Material provided below:

Lemma revs_rel_live w t path k l hl : revs_rel (fun b => seal_Open (key_wrapper w) b (AAD t path)) k l hl ->
  map (fun rv => Rev_Open rv w t path) (map (fun r => mkRevC (Some (Sealed r)) None) (List.filter (fun r => negb (Deleted r)) l)) =
  map Ok (omap id hl).
Proof.
  revert k hl. induction l as [|r l IH]; intros k [|o hl]; try done. intros (_ & H2 & H3 & H). cbn. rewrite H2.
  destruct o as [v|]; cbn; [|by eapply IH]. rewrite (H3 v eq_refl). f_equal. by eapply IH.
Qed.

(** C26: The event log has the store in it.  After any calls, the log reconstructs
    without error, and for each path the reconstructed versions end with the live ones
    of the store, in order, each of which opens to the value that was written; before
    them there is nothing, unless the path was purged. *)
Theorem Reconstruct_projects cfg s0 ops : New cfg = Ok s0 -> Forall (good_op (wrapper s0)) ops ->
  let s := (runs exec ops s0).2 in let h := (runs h_exec ops h_New).2 in
  exists m, Reconstruct (records s) (cfg_TenantID cfg) = Ok m /\
  forall path, exists purged live, default [] (m !! path) = purged ++ live /\
    map (fun rv => Rev_Open rv (wrapper s0) (cfg_TenantID cfg) path) live = map Ok (omap id (hist h path)) /\
    ((forall ok, OpPurge path ok ∉ ops) -> purged = []).
Proof.
  intros Hnew Hg s h. destruct (runs_refine _ _ ops s0 h_New (rel_New cfg s0 Hnew) Hg) as [_ [Ht Hw Hi Hr]]. fold s in Ht, Hr. fold h in Hr.
  assert (H0 : projected (fun _ => True) s0).
  { unfold New in Hnew. assert (Hs : exists w own, s0 = mkStore (cfg_TenantID cfg) w own ∅ ∅ []) by (repeat case_match; simplify_eq; by do 2 eexists).
    destruct Hs as (w & own & ->). exists ∅. split; [done|]. intros path. by exists []. }
  destruct (runs_projected ops _ s0 H0) as (m & Hm & Hp). fold s in Hm, Hp. rewrite Ht in Hm. exists m. split; [done|].
  intros path. destruct (Hp path) as (purged & He & Hpur). exists purged, (live_revs s path). split_and!; [done| |auto].
  exact (revs_rel_live _ _ _ _ _ _ (Hr path)).
Qed.

(** Purges and deletions do not reach the projection: what was purged comes back. *)
Lemma purge_ignored path s : Reconstruct (records (Purge path true s).2) (tenantID s) = Reconstruct (records s) (tenantID s).
Proof. unfold Purge, Audit. cbn. by apply Reconstruct_other. Qed.

(** A key that was used for one path answers for every other, and nothing is written. *)
Lemma Put_replays_any_path path value key d now ok s v : path <> "" -> key <> "" -> idem s !! key = Some v ->
  Put path value key d now ok s = (Ok v, s).
Proof. intros Hp Hk Hi. unfold Put. by rewrite (proj2 (String.eqb_neq _ _) Hp), (proj2 (String.eqb_neq _ _) Hk), Hi. Qed.

End Refinement.

(** ** Examples *)

#[local] Existing Instances demo_aead demo_aead_laws.

Definition demo_cfg : Config := mkConfig None (replicate 32 7) "t".
Definition demo_store : Store := mkStore "t" (WLocal demo_kek) true ∅ ∅ [].
Definition demo_draw : Draw := mkDraw demo_dek demo_nonce demo_nonce.
Definition demo_ops : list op :=
  [OpPut "db/password" [1; 2] "" demo_draw 0 true; OpPut "db/password" [3] "k" demo_draw 1 true; OpPut "other" [9] "k" demo_draw 2 true;
   OpDelete "db/password" 3 true; OpRollback "db/password" 1 demo_draw 4 true; OpGet "db/password"; OpVersions "db/password"].

Lemma demo_ops_good : Forall (good_op (WLocal demo_kek)) demo_ops.
Proof.
  assert (Hd : good_draw (WLocal demo_kek) demo_draw).
  { split; [done|]. split; [done|]. eexists. split; [reflexivity|]. by split. }
  unfold demo_ops. rewrite !Forall_cons, Forall_nil. done.
Qed.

End of Material provided.

Exercise goal>
Please show, exactly as written, every line above that contains the word "Definition".

Exercise output>
Definition demo_cfg : Config := mkConfig None (replicate 32 7) "t".
Definition demo_store : Store := mkStore "t" (WLocal demo_kek) true ∅ ∅ [].
Definition demo_draw : Draw := mkDraw demo_dek demo_nonce demo_nonce.
Definition demo_ops : list op :=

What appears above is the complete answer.